Aim of the exercise:
Going down the data below, set down exactly the line with "apply get_header_Ok in" and each line after it through the line with "as (c' & Hc' & _ & _"; no other lines.

Dataset extract:
(* ===== verification/ListenerProps.v ===== *)
(** * Correctness of the block listener

    The properties of the header cache and of the listener, each with an
    instance on the concrete chain of [ToyChain] where it has hypotheses. *)

From S2P Require Import Prelude HeadersCache TreeRoute BlockListener BlockListenerFacts.
From S2P Require Import ToyChain.

Section Properties.
Context `{HeaderHashing, !CollisionFree}.

(** [add_header] on a well-formed cache returns the hash of the header it
    was given, which [get_header] then finds, keeps the two maps of the cache
    in agreement, and changes no other entry. *)
Lemma add_header_correct c sh hdr :
  cache_wf c -> convert_header sh = Some hdr ->
  exists c', add_header sh c = (c', Ok (header_hash hdr)) /\
    cache_wf c' /\
    get_header c' (header_hash hdr) = Ok hdr /\
    header_hash hdr ∈ default ∅ (block_number_hashes c' !! s_number sh) /\
    forall h, h <> header_hash hdr -> get_header c' h = get_header c h.
Proof.
  intros Hwf Hconv. exists (insert_header c hdr).
  pose proof (convert_header_fields _ _ Hconv) as [_ Hn].
  rewrite add_header_run, Hconv. split_and!; [done | by apply insert_header_wf | | |].
  - apply get_header_Ok. cbn. by rewrite lookup_insert_eq.
  - rewrite <- Hn. cbn. rewrite lookup_insert_eq. cbn. set_solver.
  - intros h Hh. unfold get_header. cbn. by rewrite lookup_insert_ne by done.
Qed.

(** C29: pruning. [remove_header_until] ends on every cache, keeps it well formed, and removes
    exactly the headers of the heights its loop visits: those from which every height up
    to [n] is in the index. So on a cache of consecutive heights it leaves exactly the
    headers above [n]: after the message of block [b] the cache holds the headers higher
    than [b - CACHE_HEADER_DEPTH]. And it does not get past a height that is not in
    the index: every header below such a gap stays, and so does the gap, however far
    above it pruning starts; headers cached before an outage longer than the cache
    depth are never removed. *)
Theorem pruning_exact c n :
  0 <= n -> cache_wf c ->
  exists c', remove_header_until c n = Some c' /\ cache_wf c' /\
    (forall h hdr, get_header c' h = Ok hdr <->
                   get_header c h = Ok hdr /\ ~ pruned c n (number hdr)) /\
    (forall lo, 0 <= lo <= n -> (forall h hdr, get_header c h = Ok hdr -> lo <= number hdr) ->
       (forall k, lo <= k <= n -> is_Some (block_number_hashes c !! k)) ->
       forall h hdr, get_header c' h = Ok hdr <-> get_header c h = Ok hdr /\ n < number hdr) /\
    (forall gap, 0 <= gap <= n -> block_number_hashes c !! gap = None ->
       block_number_hashes c' !! gap = None /\
       forall h hdr, number hdr < gap -> (get_header c' h = Ok hdr <-> get_header c h = Ok hdr)).
Proof.
  intros Hn Hwf. destruct (remove_header_until_total c n) as [c' Hc'].
  exists c'. split; [done|]. apply remove_loop_spec in Hc' as [Hwf' Hl]; [|done..].
  assert (Hh : forall h hdr, get_header c' h = Ok hdr <->
                             get_header c h = Ok hdr /\ ~ pruned c n (number hdr)).
  { intros h hdr. rewrite !get_header_Ok. apply Hl. }
  split_and!; [done..| |].
  - intros lo Hlo Hlow Hdense h hdr. rewrite Hh. split; intros [Hc Hk]; split; try done.
    + apply Znot_ge_lt. intros Hle. apply Hk. specialize (Hlow h hdr Hc).
      split; [lia|]. intros j Hj. apply Hdense. lia.
    + intros [[_ Hle] _]. lia.
  - intros gap Hgap Hnone. split.
    + destruct (block_number_hashes c' !! gap) as [hs|] eqn:E; [exfalso|done].
      destruct (set_choose_L hs) as [h Hin]; [by eapply wf_nonempty|].
      destruct (proj1 (wf_index _ Hwf' gap h)) as (hdr & Hg & Hnum); [by rewrite E|].
      apply Hl in Hg as [Hg _].
      assert (Hidx : h ∈ default ∅ (block_number_hashes c !! gap)) by (apply (wf_index _ Hwf); eauto).
      rewrite Hnone in Hidx. set_solver.
    + intros h hdr Hlt. rewrite Hh. split; [naive_solver|]. intros Hg. split; [done|].
      intros [_ Hall]. destruct (Hall gap) as [? Hg']; [lia|]. congruence.
Qed.
End Properties.

Section Listening.
Context `{HeaderHashing, !CollisionFree, !TreeRouteAlgo, !TreeRouteLaws}.
Context (valid : Header -> Prop).

(** C28: the retries of [recursive_tree_route] end. With an honest node they
    give the route between the two blocks, over the headers downloaded on the
    way, or an error on which the listener reconnects. *)
Theorem recursive_tree_route_returns node from to c :
  ChainOk valid -> node_honest valid node -> cache_inv valid c ->
  exists c' r, recursive_tree_route node from to c = (c', r) /\ cache_inv valid c' /\
    ((exists route, r = Ok route /\
        ancestry (header_metadata c') from (retracted route) (common_block route) /\
        ancestry (header_metadata c') to (rev (enacted route)) (common_block route)) \/
     exists e, r = Err e /\ reconnects (Err e) = true).
Proof.
  intros Hchain Hnode Hc.
  pose proof (tree_route_retry_spec valid Hchain (S (size (rpc_headers node))) node from to c
                Hc Hnode (missing_bound node c)) as Hspec.
  unfold recursive_tree_route.
  destruct (tree_route_retry _ _ _ _ c) as [c' r]. exists c', r. split; [done|].
  destruct Hspec as [Hinv Hr]. split; [done|]. destruct r; naive_solver.
Qed.

(** C6: the messages [listen_for_blocks] broadcasts keep every subscriber on
    the canonical chain. A subscriber that starts with the whole ancestry of
    the listener's best block, and replays each message by dropping the
    retracted blocks and adding the new ones, ends with the whole ancestry of
    the new best block. *)
Theorem broadcast_replay sub s view root :
  ChainOk valid -> Forall (item_honest valid) sub -> cache_inv valid (cache s) ->
  (~ exists hdr, valid hdr /\ header_hash hdr = root) ->
  path valid (best_hash s) view root ->
  exists s' e msgs, listen_for_blocks sub s = (s', Err e) /\
    sent s' = sent s ++ msgs /\
    path valid (best_hash s') (replay view msgs) root.
Proof.
  intros Hchain Hsub Hc Hroot Hview.
  pose proof (listen_for_blocks_post valid Hchain sub s Hsub Hc) as Hpost.
  destruct (listen_for_blocks sub s) as [s' r].
  destruct Hpost as ((_ & (msgs & Hsent & Hann) & _) & [e ->]).
  exists s', e, msgs. split_and!; [done | done |].
  by apply (replay_path valid msgs (best_hash s)).
Qed.

(** C11: [listen_for_all_blocks] over honest sessions never panics, never hangs
    in a retry and never gives up on an error of its own: it leaves its loop
    only when [subscribe_all] itself fails. *)
Theorem listener_survives sessions c out :
  ChainOk valid -> Forall (session_honest valid) sessions -> cache_inv valid c ->
  exists c' out' res, listen_for_all_blocks sessions c out = (c', out', res) /\
    (res = None \/
     exists s e, s ∈ sessions /\ subscribe_all s = Err e /\ res = Some (Err (Subxt e))).
Proof.
  intros Hchain Hs. revert c out. induction Hs as [|s l Hs _ IH]; intros c out Hc; cbn.
  - by exists c, out, None; split; [|left].
  - destruct (sh_subscribe _ _ Hs) as [-> | [e He]].
    + cbn. pose proof (run_session_post valid Hchain s c out Hs Hc) as Hrun.
      destruct (run_session s c out) as [[c1 out1] r]. destruct Hrun as [Hc1 ->].
      destruct (IH c1 out1 Hc1) as (c' & out' & res & -> & [-> | (s' & e & Hin & He & ->)]).
      * by exists c', out', None; split; [|left].
      * exists c', out', (Some (Err (Subxt e))). split; [done|]. right.
        exists s', e. split_and!; [by right | done | done].
    + rewrite He. exists c, out, (Some (Err (Subxt e))). split; [done|]. right.
      exists s, e. split_and!; [left | done | done].
Qed.

(** The reorganisation data of a message names the retracted branch in
    full, oldest block first, and of the new branch every block except the new
    best one, which [announce] takes off the list before it builds the data. *)
Lemma reorg_data_omits_best route n s best l b :
  ChainOk valid -> cache_inv valid (cache s) ->
  ancestry (header_metadata (cache s)) (best_hash s) (retracted route) (common_block route) ->
  ancestry (header_metadata (cache s)) best (rev (enacted route)) (common_block route) ->
  retracted route <> [] -> enacted route = l ++ [b] ->
  exists s' bs, announce route n s = (s', Ok tt) /\ current_best_block s' = b /\
    be_hash <$> bs = hn_hash <$> (l ++ [b]) /\
    sent s' = sent s ++
      [{| blocks := bs;
          maybe_reorg_data := Some {| rd_enacted := l;
                                      rd_retracted := rev (retracted route);
                                      rd_common_block := common_block route |} |}].
Proof.
  intros Hchain Hinv _ Hena Hret Hl.
  destruct (get_block_exts _ _ _ _ _ Hinv Hena) as (bs & Hbs & Hhash & _).
  destruct (remove_header_until_inv valid (cache s) (saturating_sub n CACHE_HEADER_DEPTH))
    as (c' & Hc' & _); [unfold saturating_sub; lia | done |].
  eexists _, bs. rewrite Hhash, Hl. split; [|split; [|split]]; [| |done|].
  - unfold announce.
    rewrite (bool_decide_eq_false_2 (enacted route = [])) by (rewrite Hl; by destruct l).
    rewrite (bool_decide_eq_false_2 (retracted route = [])) by done. cbn [andb negb].
    rewrite SE_bind_unfold. cbn [gets]. rewrite SE_bind_unfold. unfold lift at 1.
    rewrite Hbs, SE_bind_unfold. rewrite Hl, last_snoc. unfold lift. cbn [expect].
    rewrite SE_bind_unfold. cbn [set_best modify]. rewrite SE_bind_unfold.
    cbn [send modify]. unfold with_cache, zoom, prune_cache. cbn [cache].
    rewrite Hc', removelast_last. reflexivity.
  - done.
  - done.
Qed.
End Listening.

(** ** Instances *)

Lemma add_header_correct_witness :
  convert_header b1 = Some (toy_header b1) /\
  exists c', add_header b1 toy_cache = (c', Ok (toy_id b1)) /\
             get_header c' (toy_id b1) = Ok (toy_header b1).
Proof.
  split; [done|].
  destruct (add_header_correct toy_cache b1 (toy_header b1) (proj1 toy_cache_inv) eq_refl)
    as (c' & Hadd & _ & Hget & _). by exists c'.
Defined.

Lemma pruning_exact_witness :
  (exists c', remove_header_until toy_cache 1 = Some c' /\
     get_header c' (toy_id a2) = Ok (toy_header a2) /\
     get_header c' (toy_id a1) <> Ok (toy_header a1)) /\
  (exists c', remove_header_until toy_cache 150 = Some c' /\
     get_header c' (toy_id a1) = Ok (toy_header a1)).
Proof.
  split.
  - destruct (pruning_exact toy_cache 1 ltac:(lia) (proj1 toy_cache_inv))
      as (c' & Hc' & _ & Hh & Hwindow & _). exists c'. split; [done|]. split.
    + apply (Hwindow 0); [lia | | | split; [by vm_compute | cbn; lia]].
      * intros h hdr Hg. apply (co_number _ toy_chain_ok).
        apply get_header_Ok in Hg. by eapply (proj2 toy_cache_inv).
      * intros k Hk. assert (k = 0 \/ k = 1) as [-> | ->] by lia; by eexists.
    + intros [_ Hp]%Hh. apply Hp. split; [cbn; lia|]. intros j Hj. cbn in Hj.
      replace j with 1 by lia. by eexists.
  - destruct (pruning_exact toy_cache 150 ltac:(lia) (proj1 toy_cache_inv))
      as (c' & Hc' & _ & _ & _ & Hgap). exists c'. split; [done|].
    apply (Hgap 50); [lia | reflexivity | cbn; lia | by vm_compute].
Defined.

(** The cache lacks the whole branch [b]: its three headers are downloaded. *)
Lemma recursive_tree_route_returns_witness :
  exists c' route,
    recursive_tree_route on_b (toy_id a2) (toy_id b3) toy_cache = (c', Ok route) /\
    ancestry (header_metadata c') (toy_id a2) (retracted route) (common_block route).
Proof.
  destruct (recursive_tree_route_returns toy_valid on_b (toy_id a2) (toy_id b3) toy_cache
              toy_chain_ok (toy_node_honest _) toy_cache_inv)
    as (c' & r & Hrun & _ & [(route & -> & Hret & _) | (e & -> & _)]).
  - exists c', route. split; [exact Hrun | exact Hret].
  - exfalso. apply (f_equal (fun x => is_ok x.2)) in Hrun. vm_compute in Hrun. discriminate.
Defined.

(** The subscriber is on branch [a] when the node switches to branch [b]. *)
Definition toy_sub : list (RpcNode * SubItem) := [toy_item on_b b3].

Lemma toy_sub_honest : Forall (item_honest toy_valid) toy_sub.
Proof. constructor; [apply toy_item_honest; repeat constructor | constructor]. Qed.

Lemma broadcast_replay_witness :
  exists s' e msgs, listen_for_blocks toy_sub toy_listener = (s', Err e) /\ sent s' = msgs /\
    path toy_valid (best_hash s')
         (replay [toy_id a2; toy_id a1; toy_id genesis] msgs) root.
Proof.
  destruct (broadcast_replay toy_valid toy_sub toy_listener
              [toy_id a2; toy_id a1; toy_id genesis] root
              toy_chain_ok toy_sub_honest toy_cache_inv toy_root_unserved toy_path)
    as (s' & e & msgs & Hrun & Hsent & Hpath).
  exists s', e, msgs. split_and!; [exact Hrun | exact Hsent | exact Hpath].
Defined.

Definition toy_sessions : list Session :=
  [{| subscribe_all := Ok tt; load_node := on_a;
      items := [toy_item on_a a2; toy_item on_b b3] |};
   {| subscribe_all := Err "refused"%string; load_node := on_b; items := [] |}].

Lemma toy_sessions_honest : Forall (session_honest toy_valid) toy_sessions.
Proof.
  constructor; [|constructor; [|constructor]]; split; cbn.
  - by left.
  - apply toy_node_honest.
  - do 2 (constructor; [apply toy_item_honest; repeat constructor|]). constructor.
  - right. by eexists.
  - apply toy_node_honest.
  - constructor.
Qed.

Lemma listener_survives_witness :
  exists c' out' res, listen_for_all_blocks toy_sessions default_cache [] = (c', out', res) /\
    (res = None \/ exists s e, s ∈ toy_sessions /\ subscribe_all s = Err e /\
                              res = Some (Err (Subxt e))).
Proof.
  apply (listener_survives toy_valid toy_sessions default_cache []).
  - apply toy_chain_ok.
  - apply toy_sessions_honest.
  - split; [apply default_cache_wf|]. intros h hdr. cbn. by rewrite lookup_empty.
Defined.

(** A reorganisation from [a2 - a1] to the branch [b1 - b2 - b3]. *)
Definition toy_cache_b : HeadersMetadataCache :=
  fold_left (fun c sh => insert_header c (toy_header sh)) [b1; b2; b3] toy_cache.

Definition toy_listener_b : Listener :=
  {| cache := toy_cache_b; current_best_block := current_best_block toy_listener; sent := [] |}.

Definition toy_route : TreeRoute :=
  match tree_route (header_metadata toy_cache_b) (toy_id a2) (toy_id b3) with
  | Ok route => route
  | _ => {| enacted := []; retracted := []; common_block := {| hn_number := 0; hn_hash := [] |} |}
  end.

Lemma toy_cache_b_inv : cache_inv toy_valid toy_cache_b.
Proof.
  unfold toy_cache_b. cbn [fold_left].
  do 3 (apply insert_header_inv; [| apply list_elem_of_fmap_2; repeat constructor]).
  apply toy_cache_inv.
Qed.

Lemma reorg_data_omits_best_witness :
  exists s' bs, announce toy_route 3 toy_listener_b = (s', Ok tt) /\
    sent s' =
      [{| blocks := bs;
          maybe_reorg_data := Some
            {| rd_enacted := [{| hn_number := 1; hn_hash := toy_id b1 |};
                              {| hn_number := 2; hn_hash := toy_id b2 |}];
               rd_retracted := [{| hn_number := 1; hn_hash := toy_id a1 |};
                                {| hn_number := 2; hn_hash := toy_id a2 |}];
               rd_common_block := {| hn_number := 0; hn_hash := toy_id genesis |} |} |}].
Proof.
  assert (Hroute : tree_route (header_metadata toy_cache_b) (toy_id a2) (toy_id b3) =
                   Ok toy_route) by (vm_compute; reflexivity).
  destruct (tr_Ok _ _ _ _ (cache_backend_ok toy_valid toy_chain_ok _ toy_cache_b_inv) Hroute)
    as [Hret Hena].
  destruct (reorg_data_omits_best toy_valid toy_route 3 toy_listener_b (toy_id b3)
              [{| hn_number := 1; hn_hash := toy_id b1 |};
               {| hn_number := 2; hn_hash := toy_id b2 |}]
              {| hn_number := 3; hn_hash := toy_id b3 |}
              toy_chain_ok toy_cache_b_inv Hret Hena)
    as (s' & bs & Hrun & _ & _ & Hsent).
  - by vm_compute.
  - vm_compute. reflexivity.
  - exists s', bs. split; [exact Hrun|]. rewrite Hsent. vm_compute. reflexivity.
Defined.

Written response:
        apply get_header_Ok in Hg. by eapply (proj2 toy_cache_inv).
      * intros k Hk. assert (k = 0 \/ k = 1) as [-> | ->] by lia; by eexists.
    + intros [_ Hp]%Hh. apply Hp. split; [cbn; lia|]. intros j Hj. cbn in Hj.
      replace j with 1 by lia. by eexists.
  - destruct (pruning_exact toy_cache 150 ltac:(lia) (proj1 toy_cache_inv))
      as (c' & Hc' & _ & _ & _ & Hgap). exists c'. split; [done|].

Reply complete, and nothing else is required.